### Activity:
Copy nothing from the entries below except the lines from the one containing "Definition is_secure_connection (sc" through the one containing "Definition asymmetric_header_none : AsymmetricSecurityHeader", and copy those exactly.

### Material for this exercise:
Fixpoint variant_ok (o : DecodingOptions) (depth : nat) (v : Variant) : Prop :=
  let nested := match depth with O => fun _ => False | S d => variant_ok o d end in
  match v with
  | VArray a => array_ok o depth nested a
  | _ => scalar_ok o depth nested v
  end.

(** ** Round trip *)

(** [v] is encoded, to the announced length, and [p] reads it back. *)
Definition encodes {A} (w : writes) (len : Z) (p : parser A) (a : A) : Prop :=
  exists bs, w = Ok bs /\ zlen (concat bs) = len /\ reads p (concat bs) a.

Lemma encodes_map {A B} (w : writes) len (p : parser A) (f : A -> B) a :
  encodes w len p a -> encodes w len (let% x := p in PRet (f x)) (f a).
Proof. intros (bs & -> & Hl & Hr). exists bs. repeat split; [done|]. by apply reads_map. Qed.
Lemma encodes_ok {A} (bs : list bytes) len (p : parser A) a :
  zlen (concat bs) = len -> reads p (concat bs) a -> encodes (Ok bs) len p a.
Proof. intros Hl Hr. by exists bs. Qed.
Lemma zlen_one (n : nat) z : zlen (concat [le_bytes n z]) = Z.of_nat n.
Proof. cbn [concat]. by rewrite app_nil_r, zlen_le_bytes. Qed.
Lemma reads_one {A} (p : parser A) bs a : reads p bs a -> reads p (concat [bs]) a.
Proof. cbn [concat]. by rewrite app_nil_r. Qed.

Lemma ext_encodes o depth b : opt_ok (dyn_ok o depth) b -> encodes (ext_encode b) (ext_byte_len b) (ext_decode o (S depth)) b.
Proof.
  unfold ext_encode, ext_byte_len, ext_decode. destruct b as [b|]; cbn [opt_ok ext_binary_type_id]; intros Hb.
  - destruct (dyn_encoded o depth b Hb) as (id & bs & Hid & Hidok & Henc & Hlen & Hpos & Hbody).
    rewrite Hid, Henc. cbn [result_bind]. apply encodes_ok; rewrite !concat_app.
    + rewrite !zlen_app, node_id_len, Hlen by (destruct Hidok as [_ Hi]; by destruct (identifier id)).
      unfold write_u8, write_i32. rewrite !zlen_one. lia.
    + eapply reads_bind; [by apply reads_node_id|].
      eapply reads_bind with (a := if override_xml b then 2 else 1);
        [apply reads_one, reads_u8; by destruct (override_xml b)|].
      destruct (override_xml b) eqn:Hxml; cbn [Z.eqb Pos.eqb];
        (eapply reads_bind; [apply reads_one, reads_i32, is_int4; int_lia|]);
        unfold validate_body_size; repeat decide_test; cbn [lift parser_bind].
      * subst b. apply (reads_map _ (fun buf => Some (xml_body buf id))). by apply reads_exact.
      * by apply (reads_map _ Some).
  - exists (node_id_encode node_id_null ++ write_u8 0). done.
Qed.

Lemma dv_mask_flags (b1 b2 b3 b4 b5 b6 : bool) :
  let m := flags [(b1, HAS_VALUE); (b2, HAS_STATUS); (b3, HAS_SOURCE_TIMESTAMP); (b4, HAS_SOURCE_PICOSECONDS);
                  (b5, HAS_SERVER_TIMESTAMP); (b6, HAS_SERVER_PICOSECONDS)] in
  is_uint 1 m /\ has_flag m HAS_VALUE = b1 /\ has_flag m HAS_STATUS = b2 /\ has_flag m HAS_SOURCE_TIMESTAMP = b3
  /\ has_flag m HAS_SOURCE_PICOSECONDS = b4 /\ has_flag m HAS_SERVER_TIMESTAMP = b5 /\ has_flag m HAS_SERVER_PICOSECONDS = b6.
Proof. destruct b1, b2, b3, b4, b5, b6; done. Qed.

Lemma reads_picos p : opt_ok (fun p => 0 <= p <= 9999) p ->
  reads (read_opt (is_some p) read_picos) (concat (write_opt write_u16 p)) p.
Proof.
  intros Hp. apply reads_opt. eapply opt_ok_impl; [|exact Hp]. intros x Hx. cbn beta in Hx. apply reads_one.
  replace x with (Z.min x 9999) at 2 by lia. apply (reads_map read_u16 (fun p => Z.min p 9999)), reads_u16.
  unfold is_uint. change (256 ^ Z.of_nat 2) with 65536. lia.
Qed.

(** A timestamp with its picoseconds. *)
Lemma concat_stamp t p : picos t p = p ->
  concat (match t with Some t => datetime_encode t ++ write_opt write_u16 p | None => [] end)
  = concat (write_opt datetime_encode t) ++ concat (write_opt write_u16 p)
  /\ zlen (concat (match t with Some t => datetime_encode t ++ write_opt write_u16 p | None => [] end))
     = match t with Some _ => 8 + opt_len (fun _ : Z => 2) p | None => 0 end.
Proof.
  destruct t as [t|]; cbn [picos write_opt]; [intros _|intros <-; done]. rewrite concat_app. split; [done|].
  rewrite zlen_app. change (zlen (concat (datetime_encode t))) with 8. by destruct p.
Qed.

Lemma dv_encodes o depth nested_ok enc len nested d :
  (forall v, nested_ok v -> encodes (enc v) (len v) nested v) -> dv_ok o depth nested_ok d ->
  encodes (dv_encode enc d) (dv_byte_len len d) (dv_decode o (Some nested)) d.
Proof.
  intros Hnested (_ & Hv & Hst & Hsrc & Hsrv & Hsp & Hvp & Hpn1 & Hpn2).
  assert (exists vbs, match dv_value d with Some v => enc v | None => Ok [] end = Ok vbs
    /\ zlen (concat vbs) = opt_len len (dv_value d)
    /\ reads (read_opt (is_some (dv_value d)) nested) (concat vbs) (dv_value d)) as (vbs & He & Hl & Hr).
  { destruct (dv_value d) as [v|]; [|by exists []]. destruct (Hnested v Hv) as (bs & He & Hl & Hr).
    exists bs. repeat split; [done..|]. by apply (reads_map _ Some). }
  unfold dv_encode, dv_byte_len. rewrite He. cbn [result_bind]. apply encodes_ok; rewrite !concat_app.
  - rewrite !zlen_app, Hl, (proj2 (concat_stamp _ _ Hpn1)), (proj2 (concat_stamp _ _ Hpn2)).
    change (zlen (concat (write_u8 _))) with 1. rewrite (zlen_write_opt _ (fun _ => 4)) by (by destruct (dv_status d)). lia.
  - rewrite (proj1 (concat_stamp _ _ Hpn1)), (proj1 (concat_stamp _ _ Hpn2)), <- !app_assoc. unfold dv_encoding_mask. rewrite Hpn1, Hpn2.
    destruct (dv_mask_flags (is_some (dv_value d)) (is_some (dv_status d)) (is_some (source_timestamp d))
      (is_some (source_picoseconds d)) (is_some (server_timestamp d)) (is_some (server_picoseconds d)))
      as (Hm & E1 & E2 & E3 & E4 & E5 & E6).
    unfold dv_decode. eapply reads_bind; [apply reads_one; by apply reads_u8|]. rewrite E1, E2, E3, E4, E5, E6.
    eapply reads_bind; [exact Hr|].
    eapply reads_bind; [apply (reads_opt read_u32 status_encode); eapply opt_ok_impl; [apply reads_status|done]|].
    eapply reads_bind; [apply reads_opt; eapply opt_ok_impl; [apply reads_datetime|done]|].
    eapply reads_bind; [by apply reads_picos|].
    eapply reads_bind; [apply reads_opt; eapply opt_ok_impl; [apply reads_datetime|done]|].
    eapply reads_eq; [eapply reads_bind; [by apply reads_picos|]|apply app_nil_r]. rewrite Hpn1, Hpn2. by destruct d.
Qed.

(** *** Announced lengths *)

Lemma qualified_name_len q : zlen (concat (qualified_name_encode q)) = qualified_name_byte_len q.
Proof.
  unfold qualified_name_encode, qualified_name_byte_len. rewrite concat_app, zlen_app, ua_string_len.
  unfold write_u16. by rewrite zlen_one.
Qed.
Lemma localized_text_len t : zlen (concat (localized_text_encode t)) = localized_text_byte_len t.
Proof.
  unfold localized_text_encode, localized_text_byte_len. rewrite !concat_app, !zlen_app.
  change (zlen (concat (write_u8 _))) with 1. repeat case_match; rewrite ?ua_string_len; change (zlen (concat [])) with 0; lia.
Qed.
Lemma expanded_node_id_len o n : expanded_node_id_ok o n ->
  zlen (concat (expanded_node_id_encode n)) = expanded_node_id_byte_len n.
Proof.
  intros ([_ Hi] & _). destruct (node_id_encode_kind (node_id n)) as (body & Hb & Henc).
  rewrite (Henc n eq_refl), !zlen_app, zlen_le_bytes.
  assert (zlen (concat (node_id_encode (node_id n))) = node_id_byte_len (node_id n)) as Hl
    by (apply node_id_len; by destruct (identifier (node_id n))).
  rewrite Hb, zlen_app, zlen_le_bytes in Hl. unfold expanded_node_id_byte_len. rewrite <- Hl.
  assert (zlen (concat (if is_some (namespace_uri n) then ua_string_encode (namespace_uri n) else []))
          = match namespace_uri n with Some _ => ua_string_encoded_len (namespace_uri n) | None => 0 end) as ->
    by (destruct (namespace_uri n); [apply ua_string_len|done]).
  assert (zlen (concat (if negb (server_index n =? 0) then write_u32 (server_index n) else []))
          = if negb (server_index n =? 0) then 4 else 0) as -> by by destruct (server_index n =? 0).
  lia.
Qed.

--

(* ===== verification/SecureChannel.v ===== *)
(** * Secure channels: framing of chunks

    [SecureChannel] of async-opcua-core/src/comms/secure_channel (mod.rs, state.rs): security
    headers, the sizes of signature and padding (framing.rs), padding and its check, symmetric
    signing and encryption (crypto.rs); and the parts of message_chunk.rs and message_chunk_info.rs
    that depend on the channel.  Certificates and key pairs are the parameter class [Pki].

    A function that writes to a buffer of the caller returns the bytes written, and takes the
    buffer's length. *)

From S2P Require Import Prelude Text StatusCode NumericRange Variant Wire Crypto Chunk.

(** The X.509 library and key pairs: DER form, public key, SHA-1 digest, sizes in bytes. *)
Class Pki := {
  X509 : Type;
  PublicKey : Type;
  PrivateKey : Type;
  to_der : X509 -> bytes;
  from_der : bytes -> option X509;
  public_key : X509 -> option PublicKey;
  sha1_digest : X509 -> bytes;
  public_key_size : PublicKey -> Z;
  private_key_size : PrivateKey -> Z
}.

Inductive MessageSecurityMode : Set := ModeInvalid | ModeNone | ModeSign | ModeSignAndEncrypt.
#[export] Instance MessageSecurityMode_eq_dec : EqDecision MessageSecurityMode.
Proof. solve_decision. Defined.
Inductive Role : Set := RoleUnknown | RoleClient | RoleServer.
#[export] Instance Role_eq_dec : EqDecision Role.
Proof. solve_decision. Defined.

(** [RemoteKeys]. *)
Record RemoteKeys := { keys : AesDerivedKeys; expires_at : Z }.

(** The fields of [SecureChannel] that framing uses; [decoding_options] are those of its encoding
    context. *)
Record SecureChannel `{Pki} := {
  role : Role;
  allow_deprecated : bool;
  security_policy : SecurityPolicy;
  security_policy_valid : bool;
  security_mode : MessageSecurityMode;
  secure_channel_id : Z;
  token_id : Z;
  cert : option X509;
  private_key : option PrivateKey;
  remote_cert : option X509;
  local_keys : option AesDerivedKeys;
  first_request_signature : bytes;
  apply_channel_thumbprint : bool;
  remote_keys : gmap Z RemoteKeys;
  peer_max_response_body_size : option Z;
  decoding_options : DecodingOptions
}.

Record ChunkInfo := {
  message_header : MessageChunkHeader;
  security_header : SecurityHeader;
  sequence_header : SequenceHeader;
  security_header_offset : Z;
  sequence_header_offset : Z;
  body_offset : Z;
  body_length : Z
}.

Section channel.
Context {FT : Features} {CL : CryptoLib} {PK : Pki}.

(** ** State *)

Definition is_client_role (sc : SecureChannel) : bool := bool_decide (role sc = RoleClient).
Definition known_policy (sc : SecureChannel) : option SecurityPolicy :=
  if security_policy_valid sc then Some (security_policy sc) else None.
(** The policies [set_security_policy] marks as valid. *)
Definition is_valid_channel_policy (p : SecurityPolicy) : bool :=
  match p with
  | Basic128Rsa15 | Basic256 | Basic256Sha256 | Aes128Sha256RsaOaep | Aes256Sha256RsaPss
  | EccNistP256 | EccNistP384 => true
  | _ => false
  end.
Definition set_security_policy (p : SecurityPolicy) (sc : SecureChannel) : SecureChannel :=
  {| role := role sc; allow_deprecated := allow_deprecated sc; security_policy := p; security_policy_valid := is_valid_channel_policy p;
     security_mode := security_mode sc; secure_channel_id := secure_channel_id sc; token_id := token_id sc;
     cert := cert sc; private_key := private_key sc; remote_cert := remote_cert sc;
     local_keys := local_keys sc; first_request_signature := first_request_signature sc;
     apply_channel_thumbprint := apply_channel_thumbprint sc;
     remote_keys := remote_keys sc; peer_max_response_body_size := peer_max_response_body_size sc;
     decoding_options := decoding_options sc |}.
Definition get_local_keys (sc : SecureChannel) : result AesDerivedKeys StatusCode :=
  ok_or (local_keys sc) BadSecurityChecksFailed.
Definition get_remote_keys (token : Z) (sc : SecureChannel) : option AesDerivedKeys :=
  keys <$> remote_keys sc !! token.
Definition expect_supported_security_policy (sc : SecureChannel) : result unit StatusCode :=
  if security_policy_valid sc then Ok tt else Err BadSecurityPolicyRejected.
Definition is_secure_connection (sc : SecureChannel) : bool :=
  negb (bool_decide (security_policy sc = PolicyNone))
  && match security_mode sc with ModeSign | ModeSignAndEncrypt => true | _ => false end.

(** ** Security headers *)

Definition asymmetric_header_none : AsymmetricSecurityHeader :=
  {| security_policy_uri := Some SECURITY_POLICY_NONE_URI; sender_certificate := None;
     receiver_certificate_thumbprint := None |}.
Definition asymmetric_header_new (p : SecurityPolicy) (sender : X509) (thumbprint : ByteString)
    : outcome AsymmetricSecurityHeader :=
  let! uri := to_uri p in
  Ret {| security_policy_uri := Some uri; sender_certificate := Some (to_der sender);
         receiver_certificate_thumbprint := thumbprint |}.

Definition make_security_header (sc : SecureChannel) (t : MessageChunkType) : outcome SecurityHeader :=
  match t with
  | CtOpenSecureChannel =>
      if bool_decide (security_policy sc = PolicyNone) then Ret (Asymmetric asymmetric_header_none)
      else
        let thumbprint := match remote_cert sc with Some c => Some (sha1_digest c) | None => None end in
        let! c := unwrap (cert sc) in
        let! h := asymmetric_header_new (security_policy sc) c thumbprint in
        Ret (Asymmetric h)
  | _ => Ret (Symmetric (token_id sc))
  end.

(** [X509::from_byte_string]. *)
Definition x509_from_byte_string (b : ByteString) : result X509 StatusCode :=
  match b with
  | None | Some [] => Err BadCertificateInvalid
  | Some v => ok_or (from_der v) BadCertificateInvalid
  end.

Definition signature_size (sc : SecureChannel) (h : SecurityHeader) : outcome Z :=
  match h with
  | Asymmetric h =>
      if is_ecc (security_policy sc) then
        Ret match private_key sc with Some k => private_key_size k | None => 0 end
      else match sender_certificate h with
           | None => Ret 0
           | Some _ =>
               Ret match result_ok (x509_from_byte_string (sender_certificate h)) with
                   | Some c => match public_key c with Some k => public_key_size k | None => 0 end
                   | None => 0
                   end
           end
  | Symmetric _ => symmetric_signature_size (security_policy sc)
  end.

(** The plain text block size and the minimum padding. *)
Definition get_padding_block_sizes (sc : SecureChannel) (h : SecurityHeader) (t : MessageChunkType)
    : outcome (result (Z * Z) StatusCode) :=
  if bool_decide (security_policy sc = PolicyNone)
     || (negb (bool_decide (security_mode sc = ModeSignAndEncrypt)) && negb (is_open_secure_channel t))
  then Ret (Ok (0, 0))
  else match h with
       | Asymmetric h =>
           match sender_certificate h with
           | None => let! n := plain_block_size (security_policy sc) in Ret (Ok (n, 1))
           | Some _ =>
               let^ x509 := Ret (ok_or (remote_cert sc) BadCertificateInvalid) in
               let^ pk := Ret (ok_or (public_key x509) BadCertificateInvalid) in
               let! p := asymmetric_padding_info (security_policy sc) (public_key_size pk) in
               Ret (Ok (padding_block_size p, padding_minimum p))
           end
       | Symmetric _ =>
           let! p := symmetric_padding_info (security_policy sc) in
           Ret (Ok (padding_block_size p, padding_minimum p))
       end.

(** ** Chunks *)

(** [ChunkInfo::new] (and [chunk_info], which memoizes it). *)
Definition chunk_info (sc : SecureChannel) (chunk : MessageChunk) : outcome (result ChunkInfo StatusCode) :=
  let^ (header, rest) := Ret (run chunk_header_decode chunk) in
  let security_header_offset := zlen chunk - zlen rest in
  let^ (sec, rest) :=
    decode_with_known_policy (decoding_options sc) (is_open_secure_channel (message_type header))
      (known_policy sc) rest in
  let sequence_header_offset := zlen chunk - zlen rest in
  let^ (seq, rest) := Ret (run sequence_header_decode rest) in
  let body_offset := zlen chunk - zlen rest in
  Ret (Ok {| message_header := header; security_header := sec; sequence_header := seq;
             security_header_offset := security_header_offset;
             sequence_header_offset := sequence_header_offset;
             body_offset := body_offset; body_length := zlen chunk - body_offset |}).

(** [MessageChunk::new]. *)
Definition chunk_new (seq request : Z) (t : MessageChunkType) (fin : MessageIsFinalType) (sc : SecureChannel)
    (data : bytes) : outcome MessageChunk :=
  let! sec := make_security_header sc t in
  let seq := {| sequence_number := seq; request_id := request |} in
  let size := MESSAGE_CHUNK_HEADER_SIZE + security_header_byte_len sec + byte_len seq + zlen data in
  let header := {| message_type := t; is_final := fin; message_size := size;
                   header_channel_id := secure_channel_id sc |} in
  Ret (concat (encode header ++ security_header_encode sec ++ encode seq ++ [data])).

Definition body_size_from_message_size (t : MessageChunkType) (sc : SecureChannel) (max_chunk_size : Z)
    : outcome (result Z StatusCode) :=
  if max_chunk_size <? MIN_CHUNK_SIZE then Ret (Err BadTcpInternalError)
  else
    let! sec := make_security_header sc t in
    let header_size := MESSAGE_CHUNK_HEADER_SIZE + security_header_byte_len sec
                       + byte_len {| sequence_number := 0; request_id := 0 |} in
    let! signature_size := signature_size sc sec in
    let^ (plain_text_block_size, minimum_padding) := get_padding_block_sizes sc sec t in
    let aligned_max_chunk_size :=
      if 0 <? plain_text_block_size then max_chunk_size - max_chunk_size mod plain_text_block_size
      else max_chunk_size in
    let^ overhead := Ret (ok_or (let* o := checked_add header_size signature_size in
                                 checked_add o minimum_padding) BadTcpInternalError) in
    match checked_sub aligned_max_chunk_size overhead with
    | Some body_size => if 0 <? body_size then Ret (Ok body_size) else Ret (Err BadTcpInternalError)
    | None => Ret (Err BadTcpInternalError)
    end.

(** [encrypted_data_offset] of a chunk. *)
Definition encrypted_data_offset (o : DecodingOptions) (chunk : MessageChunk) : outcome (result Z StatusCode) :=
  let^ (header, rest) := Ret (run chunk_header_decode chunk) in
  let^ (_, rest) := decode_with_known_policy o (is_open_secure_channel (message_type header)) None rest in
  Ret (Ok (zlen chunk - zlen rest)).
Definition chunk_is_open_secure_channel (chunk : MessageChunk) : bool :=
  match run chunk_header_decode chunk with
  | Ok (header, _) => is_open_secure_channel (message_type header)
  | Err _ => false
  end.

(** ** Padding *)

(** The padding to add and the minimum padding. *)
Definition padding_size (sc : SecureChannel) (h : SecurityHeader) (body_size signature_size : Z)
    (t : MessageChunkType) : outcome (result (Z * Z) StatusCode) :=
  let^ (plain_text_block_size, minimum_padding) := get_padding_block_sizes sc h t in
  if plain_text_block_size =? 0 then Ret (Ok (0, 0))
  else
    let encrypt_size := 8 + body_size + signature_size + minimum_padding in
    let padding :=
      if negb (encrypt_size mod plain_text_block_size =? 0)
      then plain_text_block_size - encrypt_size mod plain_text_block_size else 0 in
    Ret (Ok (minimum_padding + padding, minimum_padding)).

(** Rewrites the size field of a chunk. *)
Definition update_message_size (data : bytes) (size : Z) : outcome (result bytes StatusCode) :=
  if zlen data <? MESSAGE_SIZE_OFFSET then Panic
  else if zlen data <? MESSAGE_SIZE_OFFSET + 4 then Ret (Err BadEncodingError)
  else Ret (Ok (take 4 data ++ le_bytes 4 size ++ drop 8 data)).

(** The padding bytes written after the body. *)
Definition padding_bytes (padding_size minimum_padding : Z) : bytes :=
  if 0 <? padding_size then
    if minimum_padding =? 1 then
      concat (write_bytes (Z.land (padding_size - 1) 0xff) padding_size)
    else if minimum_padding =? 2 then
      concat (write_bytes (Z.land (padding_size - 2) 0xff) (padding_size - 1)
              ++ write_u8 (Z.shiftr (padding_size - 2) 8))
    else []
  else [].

---

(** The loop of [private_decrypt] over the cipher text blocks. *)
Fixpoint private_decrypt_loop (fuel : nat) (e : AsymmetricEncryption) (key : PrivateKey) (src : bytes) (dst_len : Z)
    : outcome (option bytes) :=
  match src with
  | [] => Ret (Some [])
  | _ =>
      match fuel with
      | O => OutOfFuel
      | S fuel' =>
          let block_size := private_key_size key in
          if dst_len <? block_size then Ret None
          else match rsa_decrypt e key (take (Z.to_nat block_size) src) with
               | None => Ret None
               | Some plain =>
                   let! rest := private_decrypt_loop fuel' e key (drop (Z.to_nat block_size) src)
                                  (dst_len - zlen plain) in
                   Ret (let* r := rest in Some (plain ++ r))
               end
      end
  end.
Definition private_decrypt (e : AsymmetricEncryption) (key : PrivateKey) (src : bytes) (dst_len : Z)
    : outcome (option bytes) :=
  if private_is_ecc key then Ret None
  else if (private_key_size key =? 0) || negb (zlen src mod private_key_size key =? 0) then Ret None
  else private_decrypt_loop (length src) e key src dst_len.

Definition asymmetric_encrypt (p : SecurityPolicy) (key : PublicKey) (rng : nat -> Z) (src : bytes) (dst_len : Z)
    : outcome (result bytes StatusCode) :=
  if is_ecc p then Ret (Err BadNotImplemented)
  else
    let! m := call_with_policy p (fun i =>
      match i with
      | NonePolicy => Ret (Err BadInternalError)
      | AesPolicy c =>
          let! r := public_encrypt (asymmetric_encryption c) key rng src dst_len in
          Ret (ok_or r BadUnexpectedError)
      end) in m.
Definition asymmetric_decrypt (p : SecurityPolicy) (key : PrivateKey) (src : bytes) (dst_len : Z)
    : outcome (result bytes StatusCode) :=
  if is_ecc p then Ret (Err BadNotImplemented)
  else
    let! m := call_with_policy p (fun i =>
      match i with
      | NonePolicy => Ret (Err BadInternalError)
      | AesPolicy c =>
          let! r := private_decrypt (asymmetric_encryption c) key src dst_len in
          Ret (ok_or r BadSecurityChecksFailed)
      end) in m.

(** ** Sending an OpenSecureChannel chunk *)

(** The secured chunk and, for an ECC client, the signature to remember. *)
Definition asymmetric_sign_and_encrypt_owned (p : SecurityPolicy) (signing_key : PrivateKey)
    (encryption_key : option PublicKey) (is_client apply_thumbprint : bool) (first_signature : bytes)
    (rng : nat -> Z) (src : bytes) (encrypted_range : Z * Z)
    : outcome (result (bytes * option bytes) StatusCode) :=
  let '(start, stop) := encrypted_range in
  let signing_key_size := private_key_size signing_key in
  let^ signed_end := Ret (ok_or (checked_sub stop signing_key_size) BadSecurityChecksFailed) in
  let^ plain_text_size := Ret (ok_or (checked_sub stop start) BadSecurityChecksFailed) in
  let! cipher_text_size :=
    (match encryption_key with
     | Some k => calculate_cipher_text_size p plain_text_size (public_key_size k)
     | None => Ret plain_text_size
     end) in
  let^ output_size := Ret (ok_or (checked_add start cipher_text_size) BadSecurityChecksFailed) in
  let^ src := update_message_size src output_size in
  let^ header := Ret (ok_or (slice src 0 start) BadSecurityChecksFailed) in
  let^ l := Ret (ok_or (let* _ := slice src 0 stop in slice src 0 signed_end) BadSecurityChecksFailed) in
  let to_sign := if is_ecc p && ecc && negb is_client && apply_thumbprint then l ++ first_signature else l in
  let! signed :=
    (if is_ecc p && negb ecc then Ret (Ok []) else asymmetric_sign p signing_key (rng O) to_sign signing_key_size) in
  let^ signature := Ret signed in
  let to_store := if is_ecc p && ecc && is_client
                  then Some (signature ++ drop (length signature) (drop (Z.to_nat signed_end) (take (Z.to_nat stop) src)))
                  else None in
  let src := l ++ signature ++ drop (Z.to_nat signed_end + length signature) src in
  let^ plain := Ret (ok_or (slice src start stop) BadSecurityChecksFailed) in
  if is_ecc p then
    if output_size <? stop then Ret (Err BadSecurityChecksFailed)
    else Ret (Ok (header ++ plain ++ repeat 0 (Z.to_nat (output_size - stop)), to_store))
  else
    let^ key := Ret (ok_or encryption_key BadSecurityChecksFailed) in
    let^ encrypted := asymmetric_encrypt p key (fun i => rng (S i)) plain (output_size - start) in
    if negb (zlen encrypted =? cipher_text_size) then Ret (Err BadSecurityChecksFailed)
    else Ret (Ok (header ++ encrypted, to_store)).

### Result for this exercise:
Definition is_secure_connection (sc : SecureChannel) : bool :=
  negb (bool_decide (security_policy sc = PolicyNone))
  && match security_mode sc with ModeSign | ModeSignAndEncrypt => true | _ => false end.

(** ** Security headers *)

Definition asymmetric_header_none : AsymmetricSecurityHeader :=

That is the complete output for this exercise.